The action Thursday signals that criminal charges aren’t in the offing against SB 8 abortion bounty hunters. That’s no surprise — an enforcement lawsuit brought on the basis of SB 8 would, after all, rely on a duly enacted Texas statute. That law may be an outlier, but it is still state law for now, and that alone could trigger reticence on the part of federal prosecutors as well as give rise to a persuasive defense against sending someone to jail for invoking it.

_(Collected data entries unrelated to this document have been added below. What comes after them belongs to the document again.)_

(** * Builder: placement and stitching of building blocks on a periodic net

    A shallow embedding of [cyanide/builder.py] (class [Builder], method
    [build] and its local function [find_matched_atom_indices]).

    Conventions of the embedding.
    - Python floats are idealised as rationals ([Q]); [np.linalg.norm s < 1e-3]
      is expressed on the squared norm, [s.s < 1e-6], which is the same test
      on exact numbers.
    - Python exceptions are the constructors of [error]; every fallible step
      lives in the monad [result].  The [assert] of line 31 is taken as
      Python runs it by default (assertions enabled).
    - Point and atom indices are natural numbers (the topology contract hands
      out non-negative indices); node and edge types are integers.
    - The collaborators that are not part of [builder.py] (building blocks,
      [Scaler], [Locator], [LocalStructure.matching_permutation]) are taken
      through their interfaces: a type class for building blocks and section
      variables for the services of [self.scaler] and [self.locator].  The
      locator returns a fresh block for every call, so [set_center] on one
      located block moves no other; [bonds] of a block is an array of index
      pairs.
    - Left out, as they change no value that [build] computes: the progress
      messages ([echo]), the warm-up of the cached [bonds] of the templates
      (lines 35-41), and the [None] entries a scaler may add to the
      [defaultdict] by looking up missing keys (the loops over the mapping
      skip [None] values). *)

From Stdlib Require Import List Arith ZArith QArith Qabs Qfield Bool Lia Lqa.
Import ListNotations.

Set Implicit Arguments.
Close Scope Q_scope.

(* ------------------------------------------------------------------ *)
(** ** Errors *)

Inductive error : Type :=
| AssertionError      (* [assert] failed *)
| UnboundLocalError   (* a local read before any assignment *)
| IndexError          (* list or array index out of range *)
| AttributeError      (* attribute access on [None] *)
| TypeError           (* [None] used where an index array is needed *)
| ValueError          (* unpacking or concatenation of the wrong shape *)
| LinAlgError         (* [np.linalg.inv] of a singular matrix *)
| ShapeMismatch       (* raised by the Locator *)
| NoMatchFound.       (* raised by the permutation matcher *)

Inductive result (A : Type) : Type :=
| Ok (a : A)
| Err (e : error).
(** * TrainTicket graph viewer: selection, fetch and display pipeline

    A shallow embedding of the two TypeScript sources of the viewer,
    [api.ts] (the fetch helpers) and [App.tsx] (the React component that
    owns the selection, the displayed graph, the loading flag and the
    error), followed by the properties of the pipeline.

    Modelling conventions.
    - A JavaScript string is a Rocq [string], read as its UTF-8 bytes.
    - A JavaScript [Set] iterates in insertion order, and [Array.from]
      exposes that order; it is modelled as the list of its elements in
      insertion order.  The mathematical set it denotes is its image in
      [gset].
    - A promise is modelled by its completion: a returned value or a
      thrown value.  [fetch] is a function of the requested path, so the
      backend is deterministic by construction.
    - React state is a record; every setter call is an update of one
      field. *)

From Stdlib Require Import String Ascii NArith List.
From stdpp Require Import base decidable countable gmap sets list strings.

(* set_solver clears hypotheses by name and warns when one is gone *)
Set Warnings "-clear-no-such-hyp".

(** ** JavaScript runtime pieces used by the sources *)

Module Js.

(** *** Completions of asynchronous calls *)

(** The classes of the error objects that can reach the component. *)
Inductive ErrorName := Error | TypeError | SyntaxError | URIError.

(** A thrown value: an [Error] instance with its [message], or any other
    value, represented by what [String(e)] yields for it. *)
Inductive Thrown :=
| ThrownError (name : ErrorName) (message : string)
| ThrownOther (str : string).

Inductive Completion (A : Type) :=
| Return (a : A)
| Throw (e : Thrown).

Arguments Return {A} a.
Arguments Throw {A} e.

(** Sequencing of awaited calls: a thrown value propagates. *)
#[global] Instance Completion_ret : MRet Completion := λ A a, Return a.

#[global] Instance Completion_bind : MBind Completion := λ A B k c,
  match c with
  | Return a => k a
  | Throw e => Throw e
  end.

(** *** Strings *)

(** [Array.prototype.join] on an array of strings. *)
Fixpoint join (sep : string) (l : list string) : string :=
  match l with
  | [] => EmptyString
  | [x] => x
  | x :: rest => x +:+ sep +:+ join sep rest
  end.

(** The characters [encodeURIComponent] leaves alone: ASCII letters,
    digits and the marks - _ . ! ~ * ' ( ). *)
Definition is_unreserved (c : ascii) : bool :=
  let n := N_of_ascii c in
  ((65 <=? n) && (n <=? 90) || (97 <=? n) && (n <=? 122)
   || (48 <=? n) && (n <=? 57))%N
  || bool_decide (c ∈ ["-"; "_"; "."; "!"; "~"; "*"; "'"; "("; ")"]%char).

Definition hex_digit (n : N) : ascii :=
  if (n <? 10)%N then ascii_of_N (48 + n) else ascii_of_N (55 + n).

(** One escaped byte, a percent sign and two upper-case hex digits. *)
Definition percent_byte (c : ascii) : string :=
  let n := N_of_ascii c in
  String "%" (String (hex_digit (n / 16)) (String (hex_digit (n mod 16)) EmptyString)).

(** [encodeURIComponent] on the UTF-8 bytes of a well-formed string: a
    character outside the unreserved set is replaced by the escapes of
    its UTF-8 bytes.  On a string with an unpaired surrogate the builtin
    throws a [URIError] instead; such a string has no UTF-8 form, and
    [well_formed] below tells the byte strings this function is for. *)
Fixpoint encodeURIComponent (s : string) : string :=
  match s with
  | EmptyString => EmptyString
  | String c rest =>
      (if is_unreserved c then String c EmptyString else percent_byte c)
      +:+ encodeURIComponent rest
  end.

(** [lo <= c <= hi] on the code of a byte. *)
Definition in_range (lo hi : N) (c : ascii) : bool :=
  ((lo <=? N_of_ascii c) && (N_of_ascii c <=? hi))%N.
(** On a state whose containers agree, the two tests of [reportDuplicate]
    on the bucket come down to one: is the first record of the bucket a
    record of another symbol? *)
Lemma reportDuplicate_original state nodeMap esNode :
  WellIndexed host state ->
  reportDuplicate host paths state nodeMap esNode
  = match infoOf state nodeMap esNode with
    | Some info =>
        match shape info with
        | ObjectShape key _ =>
            match original state key with
            | Some first =>
                if (symbol first =? symbol info)%N then None
                else Some (duplicateDeclaration
                             (if isInterfaceDeclaration (node info) then "interface" else "type")
                             (getName (checker state) (symbol first))
                             (toRelativePath host paths (fileName (sourceFile first))))
            | None => None
            end
        | OtherShape _ => None
        end
    | None => None
    end.
Proof.
  intros Hstate. unfold reportDuplicate, original.
  destruct (infoOf state nodeMap esNode) as [info|] eqn:Hinfo; [|done].
  destruct (shape info) as [key props|] eqn:Hshape; [|done].
  destruct (infoOf_byNode _ _ _ _ Hinfo) as (id & Hid).
  destruct (byNode_ok host state Hstate id info Hid) as (_ & _ & Hbucketed & _).
  destruct (Hbucketed key props Hshape) as (bucket & Hbucket & Hin).
  rewrite Hbucket. simpl.
  pose proof (uniqueBySymbol_head bucket) as Hhead.
  destruct (uniqueBySymbolFrom_covers ∅ bucket info Hin) as (y & Hy & Hsym); [set_solver|].
  fold (uniqueBySymbol bucket) in Hy.
  remember (uniqueBySymbol bucket) as unique eqn:Hunique.
  destruct bucket as [|first rest]; [by apply elem_of_nil in Hin|].
  simpl in Hhead. rewrite Hhead.
  pose proof (findIndex_range (fun candidate => (symbol candidate =? symbol info)%N) unique)
    as Hrange.
  destruct (N.eqb_spec (symbol first) (symbol info)) as [Hsame|Hother].
  - assert (findIndex (fun candidate => (symbol candidate =? symbol info)%N) unique = 0)
      as ->.
    { destruct unique as [|x tl]; [done|]. injection Hhead as ->. simpl.
      by rewrite Hsame, N.eqb_refl. }
    by destruct (length unique <=? 1)%nat.
  - assert (0 < findIndex (fun candidate => (symbol candidate =? symbol info)%N) unique)
      as Hpos.
    { apply findIndex_positive. destruct unique as [|x tl]; [done|].
      injection Hhead as ->. exists first, tl. split_and!; [done| |].
      - by apply N.eqb_neq.
      - apply elem_of_cons in Hy as [->|Hy]; [done|].
        exists y. split; [done|]. by apply N.eqb_eq. }
    destruct (Nat.leb_spec (length unique) 1); [lia|].
    by destruct (Z.leb_spec (findIndex (fun candidate => (symbol candidate =? symbol info)%N)
                               unique) 0); [lia|].
Qed.

Lemma original_in_bucket state key first :
  original state key = Some first ->
  exists bucket, byCanonical state !! key = Some bucket /\ head bucket = Some first.
Proof.
  unfold original. rewrite uniqueBySymbol_head.
  destruct (byCanonical state !! key) as [bucket|]; [eauto|done].
Qed.
End RuleFacts.

Lemma reportDuplicate_DuplicateOf host paths state nodeMap esNode r :
  WellIndexed host state ->
  reportDuplicate host paths state nodeMap esNode = Some r
  <-> DuplicateOf host paths state nodeMap esNode r.
Proof.
  intros Hstate. rewrite reportDuplicate_original by done. unfold DuplicateOf. split.
  - destruct (infoOf state nodeMap esNode) as [info|]; [|done].
    destruct (shape info) as [key props|] eqn:Hshape; [|done].
    destruct (original state key) as [first|] eqn:Horiginal; [|done].
    destruct (N.eqb_spec (symbol first) (symbol info)); [done|].
    intros [= <-]. by exists info, key, props, first.
  - intros (info & key & props & first & -> & -> & -> & Hother & ->).
    by destruct (N.eqb_spec (symbol first) (symbol info)).
Qed.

Civil lawsuits against wannabe SB 8 enforcers might still go forward, but the real issue at this point — and one that never should have been a problem in the first place — is freezing enforcement of the Texas statute altogether, by getting an injunction in district court based on the Justice Department lawsuit, and then allowing the law to be judged on its merits.

Indeed, if the Justice Department case reaches the Supreme Court, look for the court to do what it could and should have done two weeks ago: hold the case, while it considers Dobbs vs. Jackson Women’s Health Organization, the Mississippi 15-week abortion ban due for oral arguments sometime this fall. Once the justices determine in that case whether Roe remains good law, the SB 8 case can return to Texas federal court to apply that ruling.

It may be hard to accept all this maneuvering as a triumph for abortion rights already on the books, but in the dismal slough the Republicans in Texas have dragged us into — with women forced into unwanted pregnancies and clinics closing their doors — keeping SB 8 at bay while the battle over its merits is joined would be no mean achievement.